Uyanış

850 30 10
                                    

Soğuk...üşüyorum.... Bütün kaslarım hareket etmemekte direniyor göz kapaklarımın üzerinde tonlarca ağırlık taşıyormuşcasına zorla açtım. Görüşüm bulanık olduğundan etrafımdaki hiçbir şeyi seçemiyordum. Hareket edince tüm vicudumdan keskin bi ağrı hızla geçti. Suyun huzurlu sesi kulaklarımı doldurdu. Tuz gözlerimi yakıyordu. DENİZ. Denizdeydim. yüzemeyecek kadar yorgun hiçbir şeyi farkedemeyecek kadar şoktaydım. Burada yalnız olduğumu anlamam en fazla iki saniyemi aldı. Parmaklarımı kuma saplayıp kendimi kıyıya çektim. Kendimi ayağa kalkmaya zorladım. Sıcak kuma değince gülümsedim. Saçlarımdan bacaklarıma damlayan tuzlu su titrememe neden oluyordu. Dişlerim birbirlerine hızla çarparak sesler çıkartıyordu. Sesi engellemek amacıyla dudağımı ısırdım. Burası fazla sessizdi. Adımlarım kumsalın biraz dışındaki taş eve yöneldi. Beynim tamamıyla boş olmasına karşın napacağımı biliyor gibiydim. Kapıyı ittim. Kendimi tavanı yüksek , köşeye yaslanmış bordo mobilyalarla döşeli, soğuk bir odada buldum. İçeriye doğru yürüdüm. Pencerenin hemen yanında toplu bir yatak duruyordu. Ahşap dolabın içine göz gezdirdim. Garipti çünkü içi tamamıyla katlanmış giysi doluydu. Bir tanesini aldım. Göz kararıyla bana uygundu. Ödünç almak durumundaydım çünkü üzerimdekiler ıslanmış ve bedenime yapışmıştı. Tüm kaslarım ağrımasına rağmen üstümdekileri birilerinin buraya gelme olasılığına bakarak hızla değiştirdim. Islak kıyafetlerimi kolumun altına sıkıştırıp evden çıktım. Sahilde yavaşça yürümeye başlamıştım. Beynim yeniden işlemeye başlamışçasına sorular hızla aklıma üşüşüyorlardı. BEN KİMİM? NEREDEYİM? NEDEN KİMSE YOK? son bir umutla bağırdım.

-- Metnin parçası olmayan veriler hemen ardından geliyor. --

(** X8. From the constructor, [getInternalPlayer] gives [null] before the
    mount and on a server, and after a mount in a browser the handle the
    factory returned for the container of [refContainer]. *)
Theorem getInternalPlayer_after_mount (p : YouTubeProps) (c : Element) (doc : bool) :
  (getInternalPlayer (constructor p doc)).1 = Ok None
  ∧ ((refContainer c;; componentDidMount;; getInternalPlayer) (constructor p doc)).1
    = Ok (if doc then Some 0%nat else None)
  ∧ trace ((refContainer c;; componentDidMount;; getInternalPlayer) (constructor p doc)).2
    = if doc then youTubePlayer (Some c) (factoryOpts p) 0%nat :: subscriptions 0%nat
      else [].
Proof.
  destruct doc; repeat split.
Qed.

(** X9. Unmounting calls [destroy] on the handle and keeps the reference:
    [getInternalPlayer] still gives the destroyed handle. *)
Theorem componentWillUnmount_keeps_reference (w : World) (h : Player) :
  internalPlayer w = Some h →
  (componentWillUnmount;; getInternalPlayer) w
  = (Ok (Some h), log (Call h destroy) w).
Proof.
  intros Hh. unfold componentWillUnmount.
  rewrite (bind_run_ok _ _ _ _ _ (optCall_some destroy w h Hh)).
  unfold getInternalPlayer, this. cbn. by rewrite Hh.
Qed.

Lemma componentWillUnmount_keeps_reference_witness :
  let w := mounted defaultProps in
  (componentWillUnmount;; getInternalPlayer) w
  = (Ok (Some 0%nat), log (Call 0%nat destroy) w).
Proof.
  intros w. apply (componentWillUnmount_keeps_reference w 0%nat). reflexivity.
Defined.
Lemma series_min_max_one x : (series_min [x] <? series_max [x])%float = false.
Proof.
  unfold series_min, series_max, nan_reduce. simpl.
  destruct (not_nan x); simpl; first [reflexivity | apply ltb_irrefl].
Qed.

(** X11. Without a range there is no marker: when the smallest wavelength of
    the table is not below the largest (an empty table, a table of one row, a
    table of equal or of NaN wavelengths), the cell draws the curve, the axis
    labels, the title and the grid, and nothing for any catalogue line. *)
Theorem overlay_needs_a_range (df : DataFrame) (catalog : list (string * float)) :
  ((series_min (map Wavelength df) <? series_max (map Wavelength df))%float = false ->
   plot_with_lines df catalog
   = Ok [Plot (map Wavelength df) (map Flux df) "Region 1" "black";
         XLabel "Wavelength [μm]"; YLabel "Flux";
         Title "Region 1 Spectrum with Emission Lines"; Grid]) /\
  (List.length df <= 1 ->
   (series_min (map Wavelength df) <? series_max (map Wavelength df))%float = false).
Proof.
  split.
  - intros H. rewrite plot_with_lines_eq.
    assert (E : markers (map Wavelength df) (top_of (map Flux df)) catalog = []).
    { induction catalog as [|[name wl] catalog IH]; simpl; [reflexivity|].
      rewrite IH, app_nil_r.
      destruct (strictly_inside (map Wavelength df) wl) eqn:Es; [|reflexivity].
      unfold strictly_inside in Es. apply andb_true_iff in Es. destruct Es as [Hlo Hhi].
      rewrite (ltb_trans _ _ _ Hlo Hhi) in H. discriminate. }
    now rewrite E.
  - intros Hlen. destruct df as [|r [|r' df]]; simpl in Hlen; try lia.
    + reflexivity.
    + apply series_min_max_one.
Qed.
(** X13.  With a negative row limit the two paths part: a list loses its
    last [-L] items (all of them when it has no more than that), a lazy
    sequence yields nothing at all. *)
Theorem negative_limit_list_and_lazy_differ (L : Z) (xs : list A)
  (used k : nat) :
  L < 0 ->
  apply_rows_limit (Some L) (PyList xs) =
    Value (PyList (firstn (List.length xs - Z.to_nat (- L)) xs)) /\
  match apply_rows_limit (Some L) (PyIterable (mkUpstream xs used)) with
  | Genexpr g it => rows_of (pull_rows limit_next k g it) = []
  | Value _ => False
  end.
Proof.
  intros HL. split.
  - cbn [apply_rows_limit]. unfold slice_to.
    replace (0 <=? L) with false by (symmetry; apply Z.leb_gt; lia).
    do 3 f_equal. lia.
  - cbn [apply_rows_limit]. rewrite pull_limit, Z.sub_0_r.
    replace (Z.to_nat L) with 0%nat by lia. cbn [Nat.min].
    destruct k as [|k]; reflexivity.
Qed.

End RowsLimitMore.

(** ** The entry points *)

Section EntryPointClaims.
Context `{B : Backend} {Response : Type}.
Variable create_csv_response :
  csv_data -> trace -> (exn + Response) * trace.


End EntryPointClaims.

(** [CSVGenericView.get] on an instance that has not overridden
    [get_csv_data] raises its [NotImplementedError], whatever the response
    builder would do. *)
Lemma generic_get_not_implemented {D Response : Type}
  (create_csv_response : D -> exn + Response) :
  generic_get generic_get_csv_data create_csv_response = inl not_implemented /\
  is_value_error not_implemented = false.
Proof. now split. Qed.

(** ** The properties on the concrete store *)

Import Orm.

(** C1, as the specification words it, fails for a paginated view: of five
    records limited to three, the second page of size two holds one row,
    not three, and the unlimited export holds rows three and four. *)
Lemma limit_is_prefix_fails_when_paginated :
  ~ limit_is_prefix (view_of five false None page_two) 3.
Proof.
  intros H.
  destruct (H [1; 2; 3; 4; 5] eq_refl) as (rows & full & Hrows & _ & Hlen & _).
  vm_compute in Hrows. injection Hrows as <-.
  vm_compute in Hlen. discriminate.
Qed.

- Kimse yok mu? Yardıma ihtiyacım var HEYY !! " ancak sesim sandığımdan da kısık ve güçsüzdü burada birileri varsa bile beni duymaları mümkün değildi. Kaldırıma oturdum. Başım ağrıyordu. bu sorular üzerine düşünmeliydim ben gerçekten kimdim. hiçbir şey hatırlamıyordum. Gözlerimi yumup düşünmek için kendimi zorladım. Kulaklarıma aniden bir ses doldu. Başımı hızla kaldırıp bakındım. Ama bu ses gerçekte yoktu, zihnimdeydi. Karnımın acısıyla iki büklüm olurken genzimden yükselen acı tuzlu suyu hissettim içimde hiçbir şey kalmayana dek kustum. Duyduğum o ses metal gibi yada bir makinenin ritmik hareketleri gibi ... eve doğru hızla koşup sürahiyi kafama diktim. Su ağzımdaki iğrenç tadı bastırabiliyordu evet peki ben zihnimdekini nasıl bastırabilirdim? Ritmik sesle birlikte karnımdaki acıda dönmüştü ama bir şey daha vardı bir insan sesi erkeksi ve hevesli - Pekala Rebecca hazır mısın ?

Boşluğa itaat eder gibi güçsüz sesimin mırıldandığını duydum.

- " REBECCA " bu bendim .En azından bana aitti.